▶ TO DO
Transcribe only part of the material below: the lines from the one containing "Definition teardownA : M" through the one containing "Record Task := mkTask", inclusive, exactly as written.

# # # # # # #

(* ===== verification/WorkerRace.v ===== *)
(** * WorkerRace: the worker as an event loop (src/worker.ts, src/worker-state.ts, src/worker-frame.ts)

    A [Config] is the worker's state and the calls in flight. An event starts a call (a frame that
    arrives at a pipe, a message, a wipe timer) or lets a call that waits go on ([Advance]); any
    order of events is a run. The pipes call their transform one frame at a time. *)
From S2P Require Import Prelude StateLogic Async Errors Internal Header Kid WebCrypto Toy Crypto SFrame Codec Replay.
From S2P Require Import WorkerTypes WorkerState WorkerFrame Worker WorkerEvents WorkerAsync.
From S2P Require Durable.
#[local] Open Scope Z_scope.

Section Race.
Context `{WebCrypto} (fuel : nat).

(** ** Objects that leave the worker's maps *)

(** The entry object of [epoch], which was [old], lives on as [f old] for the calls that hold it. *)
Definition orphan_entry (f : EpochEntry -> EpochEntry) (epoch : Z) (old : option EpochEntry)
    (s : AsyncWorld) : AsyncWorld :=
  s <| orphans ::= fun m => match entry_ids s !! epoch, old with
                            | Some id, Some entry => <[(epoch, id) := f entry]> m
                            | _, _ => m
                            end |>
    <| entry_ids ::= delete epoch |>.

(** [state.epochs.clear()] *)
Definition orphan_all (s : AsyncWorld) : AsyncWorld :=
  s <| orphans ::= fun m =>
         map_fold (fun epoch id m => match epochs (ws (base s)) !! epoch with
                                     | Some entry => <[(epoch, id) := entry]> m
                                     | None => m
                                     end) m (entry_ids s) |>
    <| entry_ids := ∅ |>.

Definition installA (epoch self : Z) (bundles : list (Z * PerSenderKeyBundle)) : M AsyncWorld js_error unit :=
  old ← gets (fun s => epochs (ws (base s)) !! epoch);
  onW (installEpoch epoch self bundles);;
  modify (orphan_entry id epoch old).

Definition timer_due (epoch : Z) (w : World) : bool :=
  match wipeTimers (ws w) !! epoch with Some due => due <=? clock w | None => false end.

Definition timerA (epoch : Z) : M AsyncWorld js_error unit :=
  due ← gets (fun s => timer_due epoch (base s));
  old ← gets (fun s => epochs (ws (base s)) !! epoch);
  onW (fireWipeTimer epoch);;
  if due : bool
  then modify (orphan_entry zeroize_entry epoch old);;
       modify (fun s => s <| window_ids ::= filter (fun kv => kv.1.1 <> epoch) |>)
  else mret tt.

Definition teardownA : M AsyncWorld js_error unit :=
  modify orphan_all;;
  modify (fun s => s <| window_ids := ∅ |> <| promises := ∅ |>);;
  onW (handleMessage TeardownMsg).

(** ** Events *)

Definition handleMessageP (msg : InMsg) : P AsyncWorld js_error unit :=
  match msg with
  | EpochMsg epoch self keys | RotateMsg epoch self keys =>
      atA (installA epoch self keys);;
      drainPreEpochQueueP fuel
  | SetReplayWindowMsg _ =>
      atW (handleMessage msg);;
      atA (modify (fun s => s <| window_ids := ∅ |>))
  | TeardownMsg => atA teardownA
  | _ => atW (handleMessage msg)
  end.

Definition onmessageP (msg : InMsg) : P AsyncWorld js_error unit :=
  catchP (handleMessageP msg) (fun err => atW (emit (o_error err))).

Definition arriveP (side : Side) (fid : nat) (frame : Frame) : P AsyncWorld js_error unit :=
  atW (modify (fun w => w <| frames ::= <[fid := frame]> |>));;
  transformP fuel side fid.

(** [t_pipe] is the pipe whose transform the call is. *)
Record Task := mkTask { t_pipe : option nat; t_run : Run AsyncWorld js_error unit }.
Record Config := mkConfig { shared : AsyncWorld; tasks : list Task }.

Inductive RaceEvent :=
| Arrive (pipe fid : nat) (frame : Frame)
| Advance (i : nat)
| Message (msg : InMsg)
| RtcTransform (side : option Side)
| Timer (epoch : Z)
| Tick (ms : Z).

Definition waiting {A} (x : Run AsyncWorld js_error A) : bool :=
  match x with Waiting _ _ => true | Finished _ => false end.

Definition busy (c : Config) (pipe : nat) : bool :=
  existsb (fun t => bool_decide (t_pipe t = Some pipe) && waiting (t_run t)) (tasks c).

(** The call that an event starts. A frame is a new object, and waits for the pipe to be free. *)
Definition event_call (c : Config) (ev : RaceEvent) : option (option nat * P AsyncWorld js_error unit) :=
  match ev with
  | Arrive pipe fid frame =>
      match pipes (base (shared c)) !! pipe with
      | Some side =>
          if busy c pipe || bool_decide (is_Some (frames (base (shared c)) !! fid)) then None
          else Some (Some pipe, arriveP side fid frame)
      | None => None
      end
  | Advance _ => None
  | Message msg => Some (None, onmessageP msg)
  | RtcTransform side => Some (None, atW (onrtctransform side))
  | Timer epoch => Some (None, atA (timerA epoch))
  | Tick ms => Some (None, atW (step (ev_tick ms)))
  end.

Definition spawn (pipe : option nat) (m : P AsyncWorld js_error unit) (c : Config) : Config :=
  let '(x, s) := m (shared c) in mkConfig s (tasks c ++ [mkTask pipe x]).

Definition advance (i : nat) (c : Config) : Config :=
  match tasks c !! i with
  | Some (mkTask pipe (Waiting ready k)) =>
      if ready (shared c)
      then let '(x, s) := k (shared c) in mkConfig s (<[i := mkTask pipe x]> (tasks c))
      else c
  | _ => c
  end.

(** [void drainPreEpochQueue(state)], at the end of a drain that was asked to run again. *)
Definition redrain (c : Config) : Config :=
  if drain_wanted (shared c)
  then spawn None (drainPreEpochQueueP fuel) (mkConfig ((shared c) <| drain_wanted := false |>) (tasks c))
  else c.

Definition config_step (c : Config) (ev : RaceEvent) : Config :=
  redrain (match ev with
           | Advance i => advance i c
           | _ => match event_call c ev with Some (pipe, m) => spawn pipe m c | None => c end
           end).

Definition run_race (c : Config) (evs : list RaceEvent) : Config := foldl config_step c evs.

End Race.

# # # # # # #

▶ SOLUTION FOR THIS TASK
Definition teardownA : M AsyncWorld js_error unit :=
  modify orphan_all;;
  modify (fun s => s <| window_ids := ∅ |> <| promises := ∅ |>);;
  onW (handleMessage TeardownMsg).

(** ** Events *)

Definition handleMessageP (msg : InMsg) : P AsyncWorld js_error unit :=
  match msg with
  | EpochMsg epoch self keys | RotateMsg epoch self keys =>
      atA (installA epoch self keys);;
      drainPreEpochQueueP fuel
  | SetReplayWindowMsg _ =>
      atW (handleMessage msg);;
      atA (modify (fun s => s <| window_ids := ∅ |>))
  | TeardownMsg => atA teardownA
  | _ => atW (handleMessage msg)
  end.

Definition onmessageP (msg : InMsg) : P AsyncWorld js_error unit :=
  catchP (handleMessageP msg) (fun err => atW (emit (o_error err))).

Definition arriveP (side : Side) (fid : nat) (frame : Frame) : P AsyncWorld js_error unit :=
  atW (modify (fun w => w <| frames ::= <[fid := frame]> |>));;
  transformP fuel side fid.

(** [t_pipe] is the pipe whose transform the call is. *)
Record Task := mkTask { t_pipe : option nat; t_run : Run AsyncWorld js_error unit }.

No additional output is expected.